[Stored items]
+===+

(* ===== verification/Handler.v ===== *)
(** * Handlers as state-passing programs

    A request handler goes on, returns a reply early, panics, or waits
    forever; it reads and writes the state [S].  [post] is the weakest
    precondition for partial correctness of such a program. *)

From stdpp Require Import base list option.
From S2P Require Import Prelude.

Inductive flow (R A : Type) := Next (a : A) | Return (r : R) | Crash | Hangs.
Arguments Next {R A} _.
Arguments Return {R A} _.
Arguments Crash {R A}.
Arguments Hangs {R A}.

Definition handler (S R A : Type) : Type := S -> flow R A * S.

#[global] Instance handler_ret {S R} : MRet (handler S R) := fun A a st => (Next a, st).
#[global] Instance handler_bind {S R} : MBind (handler S R) := fun A B f m st =>
  match m st with
  | (Next a, st) => f a st
  | (Return r, st) => (Return r, st)
  | (Crash, st) => (Crash, st)
  | (Hangs, st) => (Hangs, st)
  end.

Section Handlers.
Context {S R : Type}.

Definition reply_with {A} (r : R) : handler S R A := fun st => (Return r, st).
(** [if b { return r; }] *)
Definition reply_if (b : bool) (r : R) : handler S R unit := if b then reply_with r else mret tt.
Definition panic {A} : handler S R A := fun st => (Crash, st).
Definition hang {A} : handler S R A := fun st => (Hangs, st).
Definition get {A} (f : S -> A) : handler S R A := fun st => (Next (f st), st).
Definition modify (f : S -> S) : handler S R unit := fun st => (Next tt, f st).

(** [match r { Ok(a) => a, Err(e) => return f(e) }] *)
Definition unwrap_or_reply {A X} (r : res X A) (f : X -> R) : handler S R A :=
  match r with
  | Ok a => mret a
  | Err e => reply_with (f e)
  | Panics => panic
  end.

(** The reply of a handler and the state it leaves. *)
Definition replies (m : handler S R R) (st : S) : option R * S :=
  match m st with
  | (Next r, st) | (Return r, st) => (Some r, st)
  | (Crash, st) | (Hangs, st) => (None, st)
  end.

(** [Q] holds when the program goes on, [P] when it returns early. *)
Definition post {A} (m : handler S R A) (P : R -> S -> Prop) (Q : A -> S -> Prop) (st : S) : Prop :=
  match m st with
  | (Next a, st) => Q a st
  | (Return r, st) => P r st
  | (Crash, _) | (Hangs, _) => True
  end.

Lemma post_ret {A} (a : A) P (Q : A -> S -> Prop) st : post (mret a) P Q st <-> Q a st.
Proof. done. Qed.

Lemma post_bind {A B} (m : handler S R A) (f : A -> handler S R B) P Q st :
  post (m ≫= f) P Q st <-> post m P (fun a => post (f a) P Q) st.
Proof. unfold post, mbind, handler_bind. by destruct (m st) as [[] ?]. Qed.

Lemma post_mono {A} (m : handler S R A) (P P' : R -> S -> Prop) (Q Q' : A -> S -> Prop) st :
  post m P Q st -> (forall r s, P r s -> P' r s) -> (forall a s, Q a s -> Q' a s) -> post m P' Q' st.
Proof. unfold post. destruct (m st) as [[] ?]; auto. Qed.

Lemma post_reply {A} (r : R) P (Q : A -> S -> Prop) st : post (reply_with r) P Q st <-> P r st.
Proof. done. Qed.

Lemma post_reply_if b r P (Q : unit -> S -> Prop) st :
  post (reply_if b r) P Q st <-> (if b then P r st else Q tt st).
Proof. by destruct b. Qed.

Lemma post_get {A} (f : S -> A) P Q st : post (get f) P Q st <-> Q (f st) st.
Proof. done. Qed.

Lemma post_modify f P Q st : post (modify f) P Q st <-> Q tt (f st).
Proof. done. Qed.

Lemma post_unwrap {A X} (r : res X A) (f : X -> R) P (Q : A -> S -> Prop) st :
  post (unwrap_or_reply r f) P Q st <->
  match r with Ok a => Q a st | Err e => P (f e) st | Panics => True end.
Proof. by destruct r. Qed.

Lemma post_replies (m : handler S R R) P st r st' :
  post m P P st -> replies m st = (Some r, st') -> P r st'.
Proof. unfold post, replies. destruct (m st) as [[] ?]; naive_solver. Qed.
End Handlers.

(** [wp]: one step of a program. *)
Create Rewrite HintDb wp.
#[export] Hint Rewrite @post_ret @post_bind @post_reply @post_reply_if @post_get @post_modify @post_unwrap : wp.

+===+

▶ Exercise: Restate the data above in full, keeping every word as it is.

▶ Output for this task:
(* ===== verification/Handler.v ===== *)
(** * Handlers as state-passing programs

    A request handler goes on, returns a reply early, panics, or waits
    forever; it reads and writes the state [S].  [post] is the weakest
    precondition for partial correctness of such a program. *)

From stdpp Require Import base list option.
From S2P Require Import Prelude.

Inductive flow (R A : Type) := Next (a : A) | Return (r : R) | Crash | Hangs.
Arguments Next {R A} _.
Arguments Return {R A} _.
Arguments Crash {R A}.
Arguments Hangs {R A}.

Definition handler (S R A : Type) : Type := S -> flow R A * S.

#[global] Instance handler_ret {S R} : MRet (handler S R) := fun A a st => (Next a, st).
#[global] Instance handler_bind {S R} : MBind (handler S R) := fun A B f m st =>
  match m st with
  | (Next a, st) => f a st
  | (Return r, st) => (Return r, st)
  | (Crash, st) => (Crash, st)
  | (Hangs, st) => (Hangs, st)
  end.

Section Handlers.
Context {S R : Type}.

Definition reply_with {A} (r : R) : handler S R A := fun st => (Return r, st).
(** [if b { return r; }] *)
Definition reply_if (b : bool) (r : R) : handler S R unit := if b then reply_with r else mret tt.
Definition panic {A} : handler S R A := fun st => (Crash, st).
Definition hang {A} : handler S R A := fun st => (Hangs, st).
Definition get {A} (f : S -> A) : handler S R A := fun st => (Next (f st), st).
Definition modify (f : S -> S) : handler S R unit := fun st => (Next tt, f st).

(** [match r { Ok(a) => a, Err(e) => return f(e) }] *)
Definition unwrap_or_reply {A X} (r : res X A) (f : X -> R) : handler S R A :=
  match r with
  | Ok a => mret a
  | Err e => reply_with (f e)
  | Panics => panic
  end.

(** The reply of a handler and the state it leaves. *)
Definition replies (m : handler S R R) (st : S) : option R * S :=
  match m st with
  | (Next r, st) | (Return r, st) => (Some r, st)
  | (Crash, st) | (Hangs, st) => (None, st)
  end.

(** [Q] holds when the program goes on, [P] when it returns early. *)
Definition post {A} (m : handler S R A) (P : R -> S -> Prop) (Q : A -> S -> Prop) (st : S) : Prop :=
  match m st with
  | (Next a, st) => Q a st
  | (Return r, st) => P r st
  | (Crash, _) | (Hangs, _) => True
  end.

Lemma post_ret {A} (a : A) P (Q : A -> S -> Prop) st : post (mret a) P Q st <-> Q a st.
Proof. done. Qed.

Lemma post_bind {A B} (m : handler S R A) (f : A -> handler S R B) P Q st :
  post (m ≫= f) P Q st <-> post m P (fun a => post (f a) P Q) st.
Proof. unfold post, mbind, handler_bind. by destruct (m st) as [[] ?]. Qed.

Lemma post_mono {A} (m : handler S R A) (P P' : R -> S -> Prop) (Q Q' : A -> S -> Prop) st :
  post m P Q st -> (forall r s, P r s -> P' r s) -> (forall a s, Q a s -> Q' a s) -> post m P' Q' st.
Proof. unfold post. destruct (m st) as [[] ?]; auto. Qed.

Lemma post_reply {A} (r : R) P (Q : A -> S -> Prop) st : post (reply_with r) P Q st <-> P r st.
Proof. done. Qed.

Lemma post_reply_if b r P (Q : unit -> S -> Prop) st :
  post (reply_if b r) P Q st <-> (if b then P r st else Q tt st).
Proof. by destruct b. Qed.

Lemma post_get {A} (f : S -> A) P Q st : post (get f) P Q st <-> Q (f st) st.
Proof. done. Qed.

Lemma post_modify f P Q st : post (modify f) P Q st <-> Q tt (f st).
Proof. done. Qed.

Lemma post_unwrap {A X} (r : res X A) (f : X -> R) P (Q : A -> S -> Prop) st :
  post (unwrap_or_reply r f) P Q st <->
  match r with Ok a => Q a st | Err e => P (f e) st | Panics => True end.
Proof. by destruct r. Qed.

Lemma post_replies (m : handler S R R) P st r st' :
  post m P P st -> replies m st = (Some r, st') -> P r st'.
Proof. unfold post, replies. destruct (m st) as [[] ?]; naive_solver. Qed.
End Handlers.

(** [wp]: one step of a program. *)
Create Rewrite HintDb wp.
#[export] Hint Rewrite @post_ret @post_bind @post_reply @post_reply_if @post_get @post_modify @post_unwrap : wp.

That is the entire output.